**DESCRIPTION OF THE TASK:** Please reproduce the entries below exactly, starting at the first line and ending with the line that holds "IHsum] Hrow Hstep].".

Saved entries:
Lemma game_position_48 (d : nat) (b : board_type) (turn : bool) :
  game_position (S d) b turn -> wf_board b /\ board_sum b = 48.
Proof.
  induction 1 as [garbage turn Hwf
                 | junk row b b' turn turn' Hpos [IHwf IHsum] Hrow Hstep].
  - rewrite init_board_is_start by exact Hwf.
    split; [split; [reflexivity | repeat constructor; lia] | reflexivity].
  - assert (Hmove : exists m, is_pit m /\ get b m <> 0
                              /\ b' = fst (play_move b m)).
    { destruct turn.
      - rewrite game_step_ac in Hstep.
        destruct (Z.eqb_spec (snd (scan d b true (-99) 99)) (-1))
          as [| Hm]; [discriminate |].
        destruct (scan_move_legal d b true (-99) 99 Hm) as [Hin Hne].
        exists (snd (scan d b true (-99) 99)).
        split; [exact (proj1 (Forall_forall _ _) AC_PITS_are_pits _ Hin) |].
        split; [exact Hne |]. congruence.
      - destruct (Hrow eq_refl) as [Hr Hne]. unfold game_step in Hstep.
        exists (12 - row). split; [right; lia |]. split; [exact Hne |].
        destruct (play_move b (12 - row)). cbn [fst]. congruence. }
    destruct Hmove as (m & Hpit & Hne & ->).
    pose proof (is_pit_range m Hpit) as Hm.
    split; [apply play_move_wf; assumption |].
    rewrite play_move_sum by (auto; lia). exact IHsum.
Qed.

(** X13.  The game keeps its 48 seeds: every position the loop of
    [main] reaches, with a search depth of 1 or more and legal rows
    from the opponent, is a board of 14 bytes whose cells sum to 48. *)
Theorem game_keeps_48_seeds (d : nat) (b : board_type) (turn : bool) :
  game_position (S d) b turn -> wf_board b /\ board_sum b = 48.
Proof. apply game_position_48. Qed.

Lemma game_keeps_48_seeds_witness :
  game_position 2 (fst (play_move start_board 9)) false
  /\ board_sum (fst (play_move start_board 9)) = 48.
Proof.
  assert (Hpos : game_position 2 (fst (play_move start_board 9)) false).
  { apply (game_round 2 0 3 (init_board 4 full_pit_board) _ false false).
    - apply game_start. split; [reflexivity | repeat constructor; lia].
    - intros _. split; [lia | vm_compute; discriminate].
    - vm_compute. reflexivity. }
  split; [exact Hpos |].
  exact (proj2 (game_keeps_48_seeds 1 _ false Hpos)).
Defined.

(** X14.  AlphaCala's round: in a position of the game at AlphaCala's
    turn, with a search depth of 1 or more, the loop stops exactly when
    AlphaCala's six pits are empty, and otherwise plays the pit that
    [minimax] wrote to [ac_move], a non-empty pit of 0..5, and keeps
    the turn exactly when [play_move] grants it. *)
Theorem game_step_alphacala (d : nat) (junk row : Z) (b : board_type) :
  game_position (S d) b true ->
  (game_step (S d) junk b true row = None
   <-> forall i, In i AC_PITS -> get b i = 0)
  /\ (forall b' turn',
        game_step (S d) junk b true row = Some (b', turn') ->
        exists m,
          snd (minimax (S d) b true (Some junk) (-99) 99) = Some m
          /\ reports (S d) b true (-99) 99 m
          /\ 0 <= m <= 5 /\ get b m <> 0
          /\ play_move b m = (b', turn')).
Proof.
  intros Hpos. destruct (game_position_48 d b true Hpos) as [Hwf Hsum].
  assert (Hsmall : small_board b) by (split; [exact Hwf | lia]).
  rewrite game_step_ac.
  destruct (Z.eqb_spec (snd (scan d b true (-99) 99)) (-1)) as [Hm | Hm].
  - split.
    + split; [intros _ | reflexivity].
      apply (scan_sentinel_no_move d b true (-99) 99 Hsmall);
        first [lia | exact Hm].
    + intros b' turn' H. discriminate H.
  - destruct (scan_move_legal d b true (-99) 99 Hm) as [Hin Hne]. split.
    + split; [discriminate |]. intros Hempty. exfalso.
      apply Hm. apply scan_all_empty. exact Hempty.
    + intros b' turn' H. exists (snd (scan d b true (-99) 99)).
      split; [apply minimax_slot_succ |].
      split; [apply reports_succ; reflexivity |].
      set (m := snd (scan d b true (-99) 99)) in *.
      split; [| split; [exact Hne |]].
      * unfold AC_PITS, In in Hin. lia.
      * rewrite (surjective_pairing (play_move b m)). congruence.
Qed.

Lemma game_step_alphacala_witness :
  game_position 3 (init_board 4 full_pit_board) true
  /\ game_step 3 0 (init_board 4 full_pit_board) true 0
     = Some (fst (play_move start_board 2), true)
  /\ exists m,
       snd (minimax 3 (init_board 4 full_pit_board) true (Some 0) (-99) 99)
       = Some m
       /\ reports 3 (init_board 4 full_pit_board) true (-99) 99 m
       /\ 0 <= m <= 5 /\ get (init_board 4 full_pit_board) m <> 0
       /\ play_move (init_board 4 full_pit_board) m
          = (fst (play_move start_board 2), true).
Proof.
  assert (Hpos : game_position 3 (init_board 4 full_pit_board) true).
  { apply game_start. split; [reflexivity | repeat constructor; lia]. }
  assert (Hstep : game_step 3 0 (init_board 4 full_pit_board) true 0
                  = Some (fst (play_move start_board 2), true))
    by (vm_compute; reflexivity).
  split; [exact Hpos |]. split; [exact Hstep |].
  exact (proj2 (game_step_alphacala 2 0 0 _ Hpos) _ _ Hstep).
Defined.

(** * The value of a finished game *)

Lemma sweep_eval_final (b : board_type) (turn : bool) :
  wf_board b ->
  (forall i, In i (if turn then AC_PITS else OPP_PITS) -> get b i = 0) ->
  sweep_eval b turn
  = if turn then 2 * get b 6 - board_sum b else board_sum b - 2 * get b 13.
Proof.
  intros Hwf Hempty.
  assert (Hsix : forall i, In i (if turn then AC_PITS else OPP_PITS) ->
                           get b i = 0) by exact Hempty.
  destruct turn; [rewrite sweep_eval_ac | rewrite sweep_eval_opp];
    cbn [AC_PITS OPP_PITS] in Hsix;
    [ pose proof (Hsix 0 ltac:(unfold AC_PITS, In; lia)) as E0;
      pose proof (Hsix 1 ltac:(unfold AC_PITS, In; lia)) as E1;
      pose proof (Hsix 2 ltac:(unfold AC_PITS, In; lia)) as E2;
      pose proof (Hsix 3 ltac:(unfold AC_PITS, In; lia)) as E3;
      pose proof (Hsix 4 ltac:(unfold AC_PITS, In; lia)) as E4;
      pose proof (Hsix 5 ltac:(unfold AC_PITS, In; lia)) as E5
    | pose proof (Hsix 7 ltac:(unfold OPP_PITS, In; lia)) as E0;
      pose proof (Hsix 8 ltac:(unfold OPP_PITS, In; lia)) as E1;
      pose proof (Hsix 9 ltac:(unfold OPP_PITS, In; lia)) as E2;
      pose proof (Hsix 10 ltac:(unfold OPP_PITS, In; lia)) as E3;
      pose proof (Hsix 11 ltac:(unfold OPP_PITS, In; lia)) as E4;
      pose proof (Hsix 12 ltac:(unfold OPP_PITS, In; lia)) as E5 ];
    clear Hsix Hempty; revert E0 E1 E2 E3 E4 E5;
    board_cells b Hwf; eval_cells;
    cbv [board_sum fold_right]; intros; lia.
Qed.

(** X15.  The value of a finished game is its final margin: when the
    six pits of the side to move are empty, [minimax] at depth 1 or
    more returns the difference of the stores once the other side's
    seeds are banked, that is twice AlphaCala's store minus all the
    seeds of the board on AlphaCala's turn, and all the seeds minus
    twice the opponent's store on the opponent's turn. *)
Theorem minimax_final_margin (d : nat) (b : board_type) (turn : bool)
    (move_out : option Z) (alpha beta : Z) :
  wf_board b ->
  (forall i, In i (if turn then AC_PITS else OPP_PITS) -> get b i = 0) ->
  fst (minimax (S d) b turn move_out alpha beta)
  = if turn then 2 * get b 6 - board_sum b else board_sum b - 2 * get b 13.
Proof.
  intros Hwf Hempty. rewrite minimax_succ. cbn [fst].
  rewrite (scan_all_empty d b turn alpha beta Hempty).
  change (-1 =? -1) with true. cbv iota.
  apply sweep_eval_final; assumption.
Qed.

Lemma minimax_final_margin_witness :
  wf_board ac_swept_board
  /\ (forall i, In i AC_PITS -> get ac_swept_board i = 0)
  /\ fst (minimax 5 ac_swept_board true None (-99) 99)
     = 2 * get ac_swept_board 6 - board_sum ac_swept_board.
Proof.
  assert (Hwf : wf_board ac_swept_board)
    by (split; [reflexivity | repeat constructor; lia]).
  assert (Hempty : forall i, In i (if true then AC_PITS else OPP_PITS) ->
                             get ac_swept_board i = 0).
  { intros i Hi. cbn in Hi.
    repeat (destruct Hi as [<- | Hi]; [reflexivity |]). contradiction. }
  split; [exact Hwf |]. split; [exact Hempty |].
  exact (minimax_final_margin 4 ac_swept_board true None (-99) 99 Hwf Hempty).
Defined.

(** * Printing the board *)

Example print_start_board_line :
  print_pit start_board 0 0 = String.String (Ascii.ascii_of_nat 48)
                                (String.String (Ascii.ascii_of_nat 52)
                                   String.EmptyString).
Proof. reflexivity. Qed.
(** The unknown-column property at rows with a name and a filter on a city. *)
Lemma filter_on_unknown_column_returns_no_rows_witness :
  let data : list Row := [[(str "id", VNum 0); (str "name", VStr (str "Alice"))]] in
  let columnFilters := [(str "city", str "a")] in
  In (str "city", str "a") columnFilters
  /\ truthy (VStr (trim (str "a"))) = true
  /\ inherited (str "city") = false
  /\ Forall (fun row => get row (str "city") = VUndefined) data
  /\ DataTable.filterDataSimple (L := ascii_locale) data [] columnFilters = [].
Proof.
  intros data columnFilters.
  assert (Hin : In (str "city", str "a") columnFilters) by now left.
  assert (Hactive : truthy (VStr (trim (str "a"))) = true) by reflexivity.
  assert (Hown : inherited (str "city") = false) by reflexivity.
  assert (Hdata : Forall (fun row => get row (str "city") = VUndefined) data)
    by (repeat constructor).
  split; [exact Hin|]. split; [exact Hactive|]. split; [exact Hown|].
  split; [exact Hdata|].
  exact (filter_on_unknown_column_returns_no_rows (L := ascii_locale)
           data [] columnFilters (str "city") (str "a") Hin Hactive Hown Hdata).
Defined.

(** C3 as stated fails: the rows have a [name] and no [city]; a filter on
    [city] gives back a row set, the empty one, where the same filter on
    [name] gives the row. *)
Lemma filter_on_unknown_column_is_no_error :
  DataTable.filterDataSimple (L := ascii_locale)
    [[(str "id", VNum 0); (str "name", VStr (str "Alice"))]] [] [(str "city", str "a")]
  = []
  /\ DataTable.filterDataSimple (L := ascii_locale)
       [[(str "id", VNum 0); (str "name", VStr (str "Alice"))]] [] [(str "name", str "a")]
     = [[(str "id", VNum 0); (str "name", VStr (str "Alice"))]].
Proof. split; vm_compute; reflexivity. Qed.

(** A filter of blanks is dropped before the rows are looked at, on a known
    column or not. *)
Example blank_filter_is_dropped :
  DataTable.filterDataSimple (L := ascii_locale)
    [[(str "id", VNum 0); (str "name", VStr (str "Alice"))]] [] [(str "city", str "  ")]
  = [[(str "id", VNum 0); (str "name", VStr (str "Alice"))]].
Proof. vm_compute. reflexivity. Qed.
(** X15.  A request that passes every token bucket and is then refused by
    a sliding window has still taken one token from each bucket: the
    refusal is raised with the buckets already charged, nothing is given
    back, and the call is counted as blocked. *)
Theorem window_refusal_keeps_bucket_tokens_spent
    (now ra : Q) (ty : ClientRateLimit.RateLimitType) (c c' : RateLimitChecks.t) :
  (RateLimitChecks.check_buckets now (RateLimitChecks.token_buckets c)).2
  = RateLimitChecks.Passed ->
  RateLimitChecks.check_limits now c
  = (c', RateLimitChecks.RateLimitError ty (Some ra)) ->
  Forall2 (spent now) (RateLimitChecks.token_buckets c)
    (RateLimitChecks.token_buckets c')
  /\ RateLimitChecks.blocked_requests c' = RateLimitChecks.blocked_requests c + 1
  /\ exists w, In (ty, w) (RateLimitChecks.sliding_windows c).
Proof.
  intros Hb Hr. unfold RateLimitChecks.check_limits in Hr.
  destruct (match RateLimitChecks.get_limit ClientRateLimit.CONCURRENT_REQUESTS
                    (RateLimitChecks.limits c) with
            | Some l => ClientRateLimit.limit l <=? RateLimitChecks.concurrent_requests c
            | None => false
            end); [discriminate|].
  destruct (RateLimitChecks.check_buckets now (RateLimitChecks.token_buckets c))
    as [bs rb] eqn:Eb.
  simpl in Hb. subst rb.
  destruct (RateLimitChecks.check_windows now (RateLimitChecks.sliding_windows c))
    as [ws rw] eqn:Ew.
  injection Hr as <- ->. simpl.
  split; [by apply check_buckets_passed|]. split; [done|].
  clear Eb. revert ws Ew.
  induction (RateLimitChecks.sliding_windows c) as [|[ty' w] l IH]; intros ws Ew;
    simpl in Ew; [discriminate|].
  destruct (SlidingWindowCounter.is_allowed now w) as [w1 a].
  destruct a.
  - destruct (RateLimitChecks.check_windows now l) as [ws1 r1].
    injection Ew as _ ->. destruct (IH _ eq_refl) as [w' Hin].
    exists w'. by right.
  - injection Ew as _ -> _. exists w. by left.
  - discriminate.
Qed.

Lemma window_refusal_keeps_bucket_tokens_spent_witness :
  let b := TokenBucket.__init__ 5 1 0 in
  let w := SlidingWindowCounter.mkWindow 60 1 [0%Q] in
  let c := RateLimitChecks.mkClient [] [(ClientRateLimit.REQUESTS_PER_SECOND, b)]
             [(ClientRateLimit.REQUESTS_PER_MINUTE, w)] 0 0 0 in
  exists c',
    RateLimitChecks.check_limits 1 c
    = (c', RateLimitChecks.RateLimitError ClientRateLimit.REQUESTS_PER_MINUTE
             (Some (Qmax 0 (0 + inject_Z 60 - 1))))
    /\ Forall2 (spent 1) (RateLimitChecks.token_buckets c)
         (RateLimitChecks.token_buckets c').
Proof.
  intros b w c. eexists. split; [reflexivity|].
  exact (proj1 (window_refusal_keeps_bucket_tokens_spent 1 _ _ c _ eq_refl eq_refl)).
Defined.

(** ** Quotas: burst accounting, read-only checks, client isolation *)

Section QuotaAccountingFacts.

Import Quota ClientQuota.

Lemma check_reset_keeps_state (qt : QuotaType) (now : datetime.t) (cq : t) :
  _lock cq = true ->
  (_check_reset_needed qt now cq).1 = cq.
Proof.
  intros Hlock. unfold _check_reset_needed.
  destruct (quota_limits cq !! qt) as [l|]; [|done].
  destruct (quota_usage cq !! qt) as [u|]; [|done].
  destruct (reset_needed l u now); [|done].
  unfold reset_quota. by rewrite Hlock.
Qed.

Lemma unlock_after_lock (cq : t) :
  _lock cq = false -> with_lock false (with_lock true cq) = cq.
Proof. intros H. destruct cq. simpl in H. by subst. Qed.

(* What a consumption leaves in the usage table. *)
Lemma consume_usage (cq : t) (qt : QuotaType) (amount : Z) (now : datetime.t) :
  quota_limits (consume_quota qt amount now cq).1 = quota_limits cq
  /\ (quota_usage (consume_quota qt amount now cq).1 = quota_usage cq
      \/ exists l u,
           quota_limits cq !! qt = Some l /\ quota_usage cq !! qt = Some u
           /\ ((current_usage u + amount <= available_quota l u
                /\ quota_usage (consume_quota qt amount now cq).1
                   = <[qt := mkUsage (current_usage u + amount)
                               (Z.max (peak_usage u) (current_usage u + amount))
                               (last_reset u)
                               (warning_triggered u
                                || (soft_limit l <=? current_usage u + amount))
                               (limit_exceeded u)
                               (if limit l + rollover_balance u
                                   <? current_usage u + amount
                                then current_usage u + amount
                                     - (limit l + rollover_balance u)
                                else burst_used u)
                               (rollover_balance u)
                               (_trim_usage_history
                                  (usage_history u ++ [(now, amount)]))]>
                       (quota_usage cq))
               \/ quota_usage (consume_quota qt amount now cq).1
                  = <[qt := mkUsage (current_usage u) (peak_usage u) (last_reset u)
                              (warning_triggered u) true (burst_used u)
                              (rollover_balance u) (usage_history u)]>
                      (quota_usage cq))).
Proof.
  unfold consume_quota.
  destruct (_lock cq) eqn:Hlock; [by split; [|left]|].
  destruct (quota_limits cq !! qt) as [l|] eqn:Hl; [|by split; [|left]].
  pose proof (check_reset_keeps_state qt now (with_lock true cq) eq_refl) as Hsame.
  destruct (_check_reset_needed qt now (with_lock true cq)) as [cq1 r].
  simpl in Hsame. subst cq1.
  destruct r as [[]| | |]; simpl; try (by split; [|left]).
  rewrite Hl.
  destruct (quota_usage cq !! qt) as [u|] eqn:Hu; simpl; [|by split; [|left]].
  destruct (Z.leb_spec (current_usage u + amount) (available_quota l u)); simpl.
  - split; [done|]. right. exists l, u. split; [done|]. split; [done|]. by left.
  - split; [done|]. right. exists l, u. split; [done|]. split; [done|]. by right.
Qed.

**THE COMPLETED TASK:**
Lemma game_position_48 (d : nat) (b : board_type) (turn : bool) :
  game_position (S d) b turn -> wf_board b /\ board_sum b = 48.
Proof.
  induction 1 as [garbage turn Hwf
                 | junk row b b' turn turn' Hpos [IHwf IHsum] Hrow Hstep].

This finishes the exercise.